**Information**
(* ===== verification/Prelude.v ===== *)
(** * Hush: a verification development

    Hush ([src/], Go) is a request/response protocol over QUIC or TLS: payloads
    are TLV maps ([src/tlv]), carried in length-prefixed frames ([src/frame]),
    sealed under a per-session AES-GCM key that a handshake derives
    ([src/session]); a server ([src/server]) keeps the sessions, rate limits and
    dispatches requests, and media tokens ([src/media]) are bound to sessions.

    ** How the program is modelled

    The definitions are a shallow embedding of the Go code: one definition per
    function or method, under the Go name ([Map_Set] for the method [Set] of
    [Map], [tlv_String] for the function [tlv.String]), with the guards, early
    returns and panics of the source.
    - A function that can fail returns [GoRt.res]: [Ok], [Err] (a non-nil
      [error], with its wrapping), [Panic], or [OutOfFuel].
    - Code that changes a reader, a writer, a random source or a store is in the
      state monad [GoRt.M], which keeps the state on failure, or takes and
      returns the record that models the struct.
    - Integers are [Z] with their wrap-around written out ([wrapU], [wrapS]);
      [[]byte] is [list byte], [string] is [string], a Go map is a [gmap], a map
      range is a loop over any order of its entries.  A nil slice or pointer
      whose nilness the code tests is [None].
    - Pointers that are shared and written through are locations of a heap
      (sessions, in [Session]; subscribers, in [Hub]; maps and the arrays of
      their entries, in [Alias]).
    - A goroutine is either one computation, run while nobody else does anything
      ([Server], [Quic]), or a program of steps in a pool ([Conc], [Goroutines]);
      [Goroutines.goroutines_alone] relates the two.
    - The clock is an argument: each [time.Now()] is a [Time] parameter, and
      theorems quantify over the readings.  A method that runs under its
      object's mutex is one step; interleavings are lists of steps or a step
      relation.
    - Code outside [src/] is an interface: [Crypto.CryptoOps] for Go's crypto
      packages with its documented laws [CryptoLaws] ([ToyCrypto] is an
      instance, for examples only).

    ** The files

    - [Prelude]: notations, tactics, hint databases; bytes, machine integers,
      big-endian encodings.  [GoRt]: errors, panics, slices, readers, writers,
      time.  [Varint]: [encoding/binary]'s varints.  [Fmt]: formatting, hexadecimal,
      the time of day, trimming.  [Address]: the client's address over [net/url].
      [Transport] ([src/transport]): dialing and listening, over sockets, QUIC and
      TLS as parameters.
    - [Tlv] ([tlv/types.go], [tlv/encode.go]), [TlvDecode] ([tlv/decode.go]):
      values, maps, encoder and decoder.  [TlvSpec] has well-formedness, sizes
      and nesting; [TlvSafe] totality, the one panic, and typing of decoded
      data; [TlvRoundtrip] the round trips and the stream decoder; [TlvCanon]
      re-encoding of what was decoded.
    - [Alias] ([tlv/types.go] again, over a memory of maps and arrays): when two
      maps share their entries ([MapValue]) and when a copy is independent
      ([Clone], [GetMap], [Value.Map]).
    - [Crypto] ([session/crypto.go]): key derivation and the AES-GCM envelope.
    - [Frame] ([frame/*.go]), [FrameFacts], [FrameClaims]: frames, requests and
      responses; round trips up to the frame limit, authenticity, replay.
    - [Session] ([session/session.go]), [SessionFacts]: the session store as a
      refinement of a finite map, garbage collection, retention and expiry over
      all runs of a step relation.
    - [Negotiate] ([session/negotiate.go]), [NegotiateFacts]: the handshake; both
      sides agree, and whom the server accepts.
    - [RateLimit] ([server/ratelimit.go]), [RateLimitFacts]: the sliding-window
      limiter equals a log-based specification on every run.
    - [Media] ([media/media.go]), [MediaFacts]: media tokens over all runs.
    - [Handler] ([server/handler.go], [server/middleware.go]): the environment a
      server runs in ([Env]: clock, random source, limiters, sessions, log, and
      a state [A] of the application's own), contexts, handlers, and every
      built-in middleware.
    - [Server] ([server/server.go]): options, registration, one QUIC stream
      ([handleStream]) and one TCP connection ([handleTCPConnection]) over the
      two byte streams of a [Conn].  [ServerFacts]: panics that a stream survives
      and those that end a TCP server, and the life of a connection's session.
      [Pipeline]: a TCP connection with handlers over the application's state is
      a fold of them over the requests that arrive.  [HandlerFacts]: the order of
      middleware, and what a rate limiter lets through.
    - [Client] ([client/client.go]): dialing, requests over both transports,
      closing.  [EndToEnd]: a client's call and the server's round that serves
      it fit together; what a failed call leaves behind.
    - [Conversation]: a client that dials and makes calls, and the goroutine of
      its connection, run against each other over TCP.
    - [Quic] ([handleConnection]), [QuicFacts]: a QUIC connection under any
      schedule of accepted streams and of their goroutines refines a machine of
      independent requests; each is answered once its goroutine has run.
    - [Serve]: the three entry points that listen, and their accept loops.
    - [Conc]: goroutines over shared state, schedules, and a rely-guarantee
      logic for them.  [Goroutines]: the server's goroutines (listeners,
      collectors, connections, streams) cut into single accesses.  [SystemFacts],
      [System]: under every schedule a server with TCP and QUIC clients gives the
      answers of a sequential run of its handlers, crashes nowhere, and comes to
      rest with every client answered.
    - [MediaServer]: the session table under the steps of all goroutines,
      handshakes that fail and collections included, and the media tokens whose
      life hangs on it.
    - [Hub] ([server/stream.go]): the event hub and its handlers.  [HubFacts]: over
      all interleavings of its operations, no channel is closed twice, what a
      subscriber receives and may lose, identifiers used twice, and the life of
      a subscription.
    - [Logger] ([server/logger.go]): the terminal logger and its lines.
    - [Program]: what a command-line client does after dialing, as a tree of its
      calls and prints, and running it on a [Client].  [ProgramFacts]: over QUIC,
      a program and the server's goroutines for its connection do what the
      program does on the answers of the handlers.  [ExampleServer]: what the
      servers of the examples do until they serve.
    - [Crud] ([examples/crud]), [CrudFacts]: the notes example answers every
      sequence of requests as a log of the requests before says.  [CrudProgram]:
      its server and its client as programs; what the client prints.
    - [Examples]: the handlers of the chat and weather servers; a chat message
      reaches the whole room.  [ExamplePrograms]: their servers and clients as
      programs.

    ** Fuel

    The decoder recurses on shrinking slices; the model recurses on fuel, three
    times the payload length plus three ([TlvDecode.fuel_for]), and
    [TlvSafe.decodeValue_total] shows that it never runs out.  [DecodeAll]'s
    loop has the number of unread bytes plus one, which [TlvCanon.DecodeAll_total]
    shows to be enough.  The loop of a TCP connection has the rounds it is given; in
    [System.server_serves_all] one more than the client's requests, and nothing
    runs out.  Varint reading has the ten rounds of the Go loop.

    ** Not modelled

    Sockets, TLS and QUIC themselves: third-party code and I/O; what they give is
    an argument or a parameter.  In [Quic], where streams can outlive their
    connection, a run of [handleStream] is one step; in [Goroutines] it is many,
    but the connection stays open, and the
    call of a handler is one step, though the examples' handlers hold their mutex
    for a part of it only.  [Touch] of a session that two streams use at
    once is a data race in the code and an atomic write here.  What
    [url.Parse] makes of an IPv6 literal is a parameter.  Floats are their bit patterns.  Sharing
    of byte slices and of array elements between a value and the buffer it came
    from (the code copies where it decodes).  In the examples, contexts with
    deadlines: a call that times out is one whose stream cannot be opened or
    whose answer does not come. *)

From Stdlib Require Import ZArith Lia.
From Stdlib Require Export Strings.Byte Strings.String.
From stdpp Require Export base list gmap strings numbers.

* * *

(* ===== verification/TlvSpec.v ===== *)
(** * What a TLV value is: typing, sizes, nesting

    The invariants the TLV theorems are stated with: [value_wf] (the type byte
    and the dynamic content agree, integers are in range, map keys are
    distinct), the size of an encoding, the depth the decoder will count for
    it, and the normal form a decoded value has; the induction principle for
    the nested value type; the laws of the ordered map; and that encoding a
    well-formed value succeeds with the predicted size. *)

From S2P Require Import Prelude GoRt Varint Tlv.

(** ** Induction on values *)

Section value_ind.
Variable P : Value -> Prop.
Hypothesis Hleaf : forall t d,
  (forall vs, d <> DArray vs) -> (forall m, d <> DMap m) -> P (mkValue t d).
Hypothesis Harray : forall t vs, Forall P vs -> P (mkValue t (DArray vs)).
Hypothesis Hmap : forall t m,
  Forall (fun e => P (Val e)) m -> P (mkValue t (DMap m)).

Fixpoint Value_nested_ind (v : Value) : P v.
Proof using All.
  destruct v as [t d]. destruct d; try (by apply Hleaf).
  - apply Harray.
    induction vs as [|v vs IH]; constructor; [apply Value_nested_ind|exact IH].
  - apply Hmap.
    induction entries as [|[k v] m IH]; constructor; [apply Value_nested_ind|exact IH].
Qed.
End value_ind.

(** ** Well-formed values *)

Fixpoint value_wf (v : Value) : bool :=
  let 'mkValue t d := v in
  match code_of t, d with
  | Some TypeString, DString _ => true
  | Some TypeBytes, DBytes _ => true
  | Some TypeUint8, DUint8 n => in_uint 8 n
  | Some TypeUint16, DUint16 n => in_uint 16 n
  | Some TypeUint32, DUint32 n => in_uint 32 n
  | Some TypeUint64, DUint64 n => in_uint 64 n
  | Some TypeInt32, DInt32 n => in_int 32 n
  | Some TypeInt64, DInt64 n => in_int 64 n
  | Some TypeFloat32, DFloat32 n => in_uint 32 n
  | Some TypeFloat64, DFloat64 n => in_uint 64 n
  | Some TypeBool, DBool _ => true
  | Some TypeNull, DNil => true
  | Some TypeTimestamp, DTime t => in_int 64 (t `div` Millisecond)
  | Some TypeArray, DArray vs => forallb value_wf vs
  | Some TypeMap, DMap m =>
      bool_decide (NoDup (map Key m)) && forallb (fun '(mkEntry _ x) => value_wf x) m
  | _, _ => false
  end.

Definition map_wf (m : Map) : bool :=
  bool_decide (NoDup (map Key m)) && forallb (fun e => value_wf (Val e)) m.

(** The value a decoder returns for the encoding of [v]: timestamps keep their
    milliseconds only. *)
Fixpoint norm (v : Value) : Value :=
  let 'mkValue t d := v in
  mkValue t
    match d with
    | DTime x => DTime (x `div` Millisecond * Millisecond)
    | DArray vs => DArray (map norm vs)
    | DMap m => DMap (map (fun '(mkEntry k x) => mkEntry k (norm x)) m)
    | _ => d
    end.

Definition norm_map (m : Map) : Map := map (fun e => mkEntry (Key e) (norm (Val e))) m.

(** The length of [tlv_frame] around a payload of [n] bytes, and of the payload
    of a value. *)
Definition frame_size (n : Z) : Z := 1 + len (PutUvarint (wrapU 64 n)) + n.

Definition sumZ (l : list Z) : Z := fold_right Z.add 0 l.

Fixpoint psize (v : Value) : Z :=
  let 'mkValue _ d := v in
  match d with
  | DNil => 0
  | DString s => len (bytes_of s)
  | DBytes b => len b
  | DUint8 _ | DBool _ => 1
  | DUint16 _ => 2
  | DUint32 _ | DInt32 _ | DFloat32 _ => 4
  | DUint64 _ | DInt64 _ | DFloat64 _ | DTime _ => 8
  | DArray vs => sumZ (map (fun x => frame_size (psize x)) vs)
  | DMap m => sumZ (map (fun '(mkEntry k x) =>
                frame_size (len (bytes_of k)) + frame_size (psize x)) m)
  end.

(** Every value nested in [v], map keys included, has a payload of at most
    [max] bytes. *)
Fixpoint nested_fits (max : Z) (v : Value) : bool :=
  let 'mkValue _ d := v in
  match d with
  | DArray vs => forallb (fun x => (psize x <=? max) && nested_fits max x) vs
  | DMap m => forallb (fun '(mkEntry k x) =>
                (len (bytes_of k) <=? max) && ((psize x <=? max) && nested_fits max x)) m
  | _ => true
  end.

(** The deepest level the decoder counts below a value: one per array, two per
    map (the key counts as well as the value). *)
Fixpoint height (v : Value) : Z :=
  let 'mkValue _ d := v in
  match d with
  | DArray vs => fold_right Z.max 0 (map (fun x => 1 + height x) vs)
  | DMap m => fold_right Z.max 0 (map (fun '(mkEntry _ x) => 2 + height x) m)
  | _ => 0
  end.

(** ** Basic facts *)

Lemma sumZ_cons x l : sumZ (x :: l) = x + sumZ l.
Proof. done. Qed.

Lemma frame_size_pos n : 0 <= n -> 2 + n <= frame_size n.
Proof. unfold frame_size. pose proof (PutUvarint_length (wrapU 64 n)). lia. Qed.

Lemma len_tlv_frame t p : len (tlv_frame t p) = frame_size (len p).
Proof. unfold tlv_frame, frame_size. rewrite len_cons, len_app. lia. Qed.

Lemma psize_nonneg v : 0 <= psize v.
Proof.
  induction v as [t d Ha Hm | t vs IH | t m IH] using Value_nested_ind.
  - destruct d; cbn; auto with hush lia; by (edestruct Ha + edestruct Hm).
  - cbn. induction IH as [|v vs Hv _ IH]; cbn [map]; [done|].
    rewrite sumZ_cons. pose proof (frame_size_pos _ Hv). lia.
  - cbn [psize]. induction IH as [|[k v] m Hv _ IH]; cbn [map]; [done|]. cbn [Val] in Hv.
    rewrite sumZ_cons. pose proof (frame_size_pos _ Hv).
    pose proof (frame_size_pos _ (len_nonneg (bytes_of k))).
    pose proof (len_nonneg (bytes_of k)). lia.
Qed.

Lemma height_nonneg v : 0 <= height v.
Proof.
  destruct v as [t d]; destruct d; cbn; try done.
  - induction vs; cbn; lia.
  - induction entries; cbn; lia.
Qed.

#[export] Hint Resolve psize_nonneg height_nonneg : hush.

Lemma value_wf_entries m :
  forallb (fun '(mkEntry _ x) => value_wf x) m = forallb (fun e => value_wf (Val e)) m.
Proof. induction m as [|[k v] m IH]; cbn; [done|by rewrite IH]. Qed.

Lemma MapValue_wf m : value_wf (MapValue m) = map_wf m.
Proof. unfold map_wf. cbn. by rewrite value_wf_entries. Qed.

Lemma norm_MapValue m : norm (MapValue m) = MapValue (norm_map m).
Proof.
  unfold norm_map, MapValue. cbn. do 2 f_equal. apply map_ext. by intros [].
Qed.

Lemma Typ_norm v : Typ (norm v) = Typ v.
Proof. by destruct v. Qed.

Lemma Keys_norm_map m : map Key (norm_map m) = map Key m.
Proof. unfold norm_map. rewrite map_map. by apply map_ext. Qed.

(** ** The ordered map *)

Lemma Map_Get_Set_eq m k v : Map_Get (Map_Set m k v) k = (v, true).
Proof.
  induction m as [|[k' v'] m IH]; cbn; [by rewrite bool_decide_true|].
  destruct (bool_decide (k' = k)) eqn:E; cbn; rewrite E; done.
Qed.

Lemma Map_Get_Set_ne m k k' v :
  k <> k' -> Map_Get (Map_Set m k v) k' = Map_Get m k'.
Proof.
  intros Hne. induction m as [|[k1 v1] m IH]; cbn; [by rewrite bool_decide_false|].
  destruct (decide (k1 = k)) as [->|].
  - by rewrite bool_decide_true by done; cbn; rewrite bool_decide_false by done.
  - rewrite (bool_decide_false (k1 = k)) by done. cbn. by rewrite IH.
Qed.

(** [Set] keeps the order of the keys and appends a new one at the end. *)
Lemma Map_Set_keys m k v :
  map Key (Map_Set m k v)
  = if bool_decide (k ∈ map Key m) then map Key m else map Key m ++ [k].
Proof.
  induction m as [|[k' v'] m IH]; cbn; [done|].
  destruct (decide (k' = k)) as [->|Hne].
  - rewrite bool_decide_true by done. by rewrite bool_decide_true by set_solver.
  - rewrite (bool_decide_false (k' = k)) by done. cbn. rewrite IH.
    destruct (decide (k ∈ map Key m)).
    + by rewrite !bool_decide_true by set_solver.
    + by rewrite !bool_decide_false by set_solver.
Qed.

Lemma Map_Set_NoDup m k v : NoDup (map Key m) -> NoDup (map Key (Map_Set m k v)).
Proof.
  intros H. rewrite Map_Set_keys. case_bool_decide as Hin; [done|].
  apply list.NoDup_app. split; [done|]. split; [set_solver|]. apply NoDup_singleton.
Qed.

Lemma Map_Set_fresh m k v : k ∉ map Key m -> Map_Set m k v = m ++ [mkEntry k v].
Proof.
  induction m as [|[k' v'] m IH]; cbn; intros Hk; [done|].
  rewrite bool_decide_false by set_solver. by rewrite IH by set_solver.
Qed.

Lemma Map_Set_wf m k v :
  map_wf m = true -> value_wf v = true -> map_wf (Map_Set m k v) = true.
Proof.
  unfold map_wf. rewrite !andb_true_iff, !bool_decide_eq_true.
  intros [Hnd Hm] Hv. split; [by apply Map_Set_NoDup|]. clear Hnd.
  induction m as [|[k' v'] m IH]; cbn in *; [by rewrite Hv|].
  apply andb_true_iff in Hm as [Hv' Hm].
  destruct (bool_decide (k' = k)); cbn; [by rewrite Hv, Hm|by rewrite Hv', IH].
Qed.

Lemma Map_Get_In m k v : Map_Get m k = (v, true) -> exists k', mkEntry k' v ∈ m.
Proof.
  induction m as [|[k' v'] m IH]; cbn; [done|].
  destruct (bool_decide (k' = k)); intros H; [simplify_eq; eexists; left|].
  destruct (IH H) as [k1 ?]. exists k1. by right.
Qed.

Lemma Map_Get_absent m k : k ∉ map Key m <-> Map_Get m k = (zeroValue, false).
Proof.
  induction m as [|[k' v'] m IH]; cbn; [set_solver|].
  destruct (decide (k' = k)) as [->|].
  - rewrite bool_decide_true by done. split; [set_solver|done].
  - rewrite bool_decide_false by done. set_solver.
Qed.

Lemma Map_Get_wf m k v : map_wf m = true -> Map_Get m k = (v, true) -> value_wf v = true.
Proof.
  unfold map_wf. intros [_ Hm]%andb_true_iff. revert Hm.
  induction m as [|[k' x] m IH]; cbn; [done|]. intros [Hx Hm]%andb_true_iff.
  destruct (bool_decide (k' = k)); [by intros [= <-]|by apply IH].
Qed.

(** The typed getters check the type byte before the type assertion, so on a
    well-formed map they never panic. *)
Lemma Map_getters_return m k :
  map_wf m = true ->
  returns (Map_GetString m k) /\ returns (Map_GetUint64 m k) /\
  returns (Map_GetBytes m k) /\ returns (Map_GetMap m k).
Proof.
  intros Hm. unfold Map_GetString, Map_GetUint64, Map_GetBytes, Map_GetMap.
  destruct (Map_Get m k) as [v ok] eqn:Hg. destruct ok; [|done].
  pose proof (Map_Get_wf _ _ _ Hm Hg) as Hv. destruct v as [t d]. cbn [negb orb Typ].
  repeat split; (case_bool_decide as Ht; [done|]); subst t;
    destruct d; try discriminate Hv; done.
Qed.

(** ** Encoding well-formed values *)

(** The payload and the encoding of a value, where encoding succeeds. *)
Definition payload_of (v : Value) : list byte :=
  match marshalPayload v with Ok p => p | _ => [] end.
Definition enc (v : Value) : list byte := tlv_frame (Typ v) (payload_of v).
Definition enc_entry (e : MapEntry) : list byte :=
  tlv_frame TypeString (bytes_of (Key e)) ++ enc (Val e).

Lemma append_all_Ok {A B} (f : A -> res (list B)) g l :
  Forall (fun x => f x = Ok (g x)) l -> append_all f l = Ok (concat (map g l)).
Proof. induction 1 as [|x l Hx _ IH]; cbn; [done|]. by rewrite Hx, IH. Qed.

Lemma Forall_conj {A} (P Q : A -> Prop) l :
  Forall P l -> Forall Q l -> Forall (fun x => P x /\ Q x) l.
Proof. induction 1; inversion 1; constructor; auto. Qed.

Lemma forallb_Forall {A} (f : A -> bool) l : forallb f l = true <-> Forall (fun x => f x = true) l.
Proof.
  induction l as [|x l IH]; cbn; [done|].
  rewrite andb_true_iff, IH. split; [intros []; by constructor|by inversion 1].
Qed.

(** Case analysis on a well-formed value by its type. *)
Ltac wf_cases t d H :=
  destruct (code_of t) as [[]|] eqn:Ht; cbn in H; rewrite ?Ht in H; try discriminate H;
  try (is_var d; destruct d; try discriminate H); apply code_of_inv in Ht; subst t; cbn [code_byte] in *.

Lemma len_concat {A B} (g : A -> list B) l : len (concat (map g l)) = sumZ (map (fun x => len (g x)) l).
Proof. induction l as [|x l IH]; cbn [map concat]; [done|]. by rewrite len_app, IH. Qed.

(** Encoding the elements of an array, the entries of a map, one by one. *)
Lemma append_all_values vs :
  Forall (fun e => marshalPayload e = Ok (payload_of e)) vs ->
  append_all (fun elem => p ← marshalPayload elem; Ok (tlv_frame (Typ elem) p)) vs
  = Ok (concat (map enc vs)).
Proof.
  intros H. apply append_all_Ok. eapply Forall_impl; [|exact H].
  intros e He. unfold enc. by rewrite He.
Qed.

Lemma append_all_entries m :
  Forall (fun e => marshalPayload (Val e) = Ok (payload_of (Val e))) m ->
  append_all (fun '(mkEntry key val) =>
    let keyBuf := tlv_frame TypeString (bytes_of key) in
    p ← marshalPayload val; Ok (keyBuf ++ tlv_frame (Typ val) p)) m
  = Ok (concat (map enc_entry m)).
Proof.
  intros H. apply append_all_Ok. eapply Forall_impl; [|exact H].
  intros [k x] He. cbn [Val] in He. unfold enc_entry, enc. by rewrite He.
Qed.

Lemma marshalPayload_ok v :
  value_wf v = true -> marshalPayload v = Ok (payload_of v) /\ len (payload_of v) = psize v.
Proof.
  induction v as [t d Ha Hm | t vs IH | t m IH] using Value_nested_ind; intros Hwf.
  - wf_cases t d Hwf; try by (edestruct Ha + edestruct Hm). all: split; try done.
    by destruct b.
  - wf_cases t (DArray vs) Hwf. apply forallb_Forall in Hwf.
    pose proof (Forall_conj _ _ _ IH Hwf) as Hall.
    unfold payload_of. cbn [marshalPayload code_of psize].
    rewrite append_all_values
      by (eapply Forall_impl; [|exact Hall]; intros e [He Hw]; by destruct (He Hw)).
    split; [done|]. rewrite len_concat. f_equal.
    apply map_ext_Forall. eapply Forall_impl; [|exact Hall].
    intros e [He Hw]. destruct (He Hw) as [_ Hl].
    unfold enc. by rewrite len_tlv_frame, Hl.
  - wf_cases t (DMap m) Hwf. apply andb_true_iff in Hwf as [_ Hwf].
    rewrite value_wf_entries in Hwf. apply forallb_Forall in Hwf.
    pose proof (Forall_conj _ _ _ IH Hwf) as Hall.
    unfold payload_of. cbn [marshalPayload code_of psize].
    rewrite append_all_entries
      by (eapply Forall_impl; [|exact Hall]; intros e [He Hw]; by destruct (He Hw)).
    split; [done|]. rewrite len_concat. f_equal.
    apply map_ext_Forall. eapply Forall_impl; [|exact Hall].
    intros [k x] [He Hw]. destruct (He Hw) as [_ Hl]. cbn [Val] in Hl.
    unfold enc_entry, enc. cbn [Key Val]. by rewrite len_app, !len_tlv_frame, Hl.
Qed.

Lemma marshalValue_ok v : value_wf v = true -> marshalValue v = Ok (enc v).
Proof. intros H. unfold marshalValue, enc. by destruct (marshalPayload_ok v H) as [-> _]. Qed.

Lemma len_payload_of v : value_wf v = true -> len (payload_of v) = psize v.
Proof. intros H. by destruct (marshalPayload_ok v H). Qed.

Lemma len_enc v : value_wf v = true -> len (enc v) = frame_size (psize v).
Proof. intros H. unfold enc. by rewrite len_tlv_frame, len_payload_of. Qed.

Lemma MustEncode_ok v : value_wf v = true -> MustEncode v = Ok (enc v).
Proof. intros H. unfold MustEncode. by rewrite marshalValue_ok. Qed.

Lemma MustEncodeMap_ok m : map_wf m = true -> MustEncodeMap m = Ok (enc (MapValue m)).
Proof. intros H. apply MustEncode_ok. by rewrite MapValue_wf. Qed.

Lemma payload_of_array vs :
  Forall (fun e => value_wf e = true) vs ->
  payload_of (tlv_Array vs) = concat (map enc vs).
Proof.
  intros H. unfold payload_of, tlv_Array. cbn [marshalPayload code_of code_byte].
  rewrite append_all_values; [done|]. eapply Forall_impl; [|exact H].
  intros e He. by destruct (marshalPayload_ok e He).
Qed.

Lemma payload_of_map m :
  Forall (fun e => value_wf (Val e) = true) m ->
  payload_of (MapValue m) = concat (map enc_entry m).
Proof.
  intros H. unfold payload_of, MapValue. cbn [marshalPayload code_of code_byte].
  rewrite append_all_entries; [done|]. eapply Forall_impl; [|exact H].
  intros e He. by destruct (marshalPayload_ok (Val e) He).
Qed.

**What the task requires**
Would you show every line in the data above that contains the string "decoded"?

**Task result**
      and nesting; [TlvSafe] totality, the one panic, and typing of decoded
      re-encoding of what was decoded.
    it, and the normal form a decoded value has; the induction principle for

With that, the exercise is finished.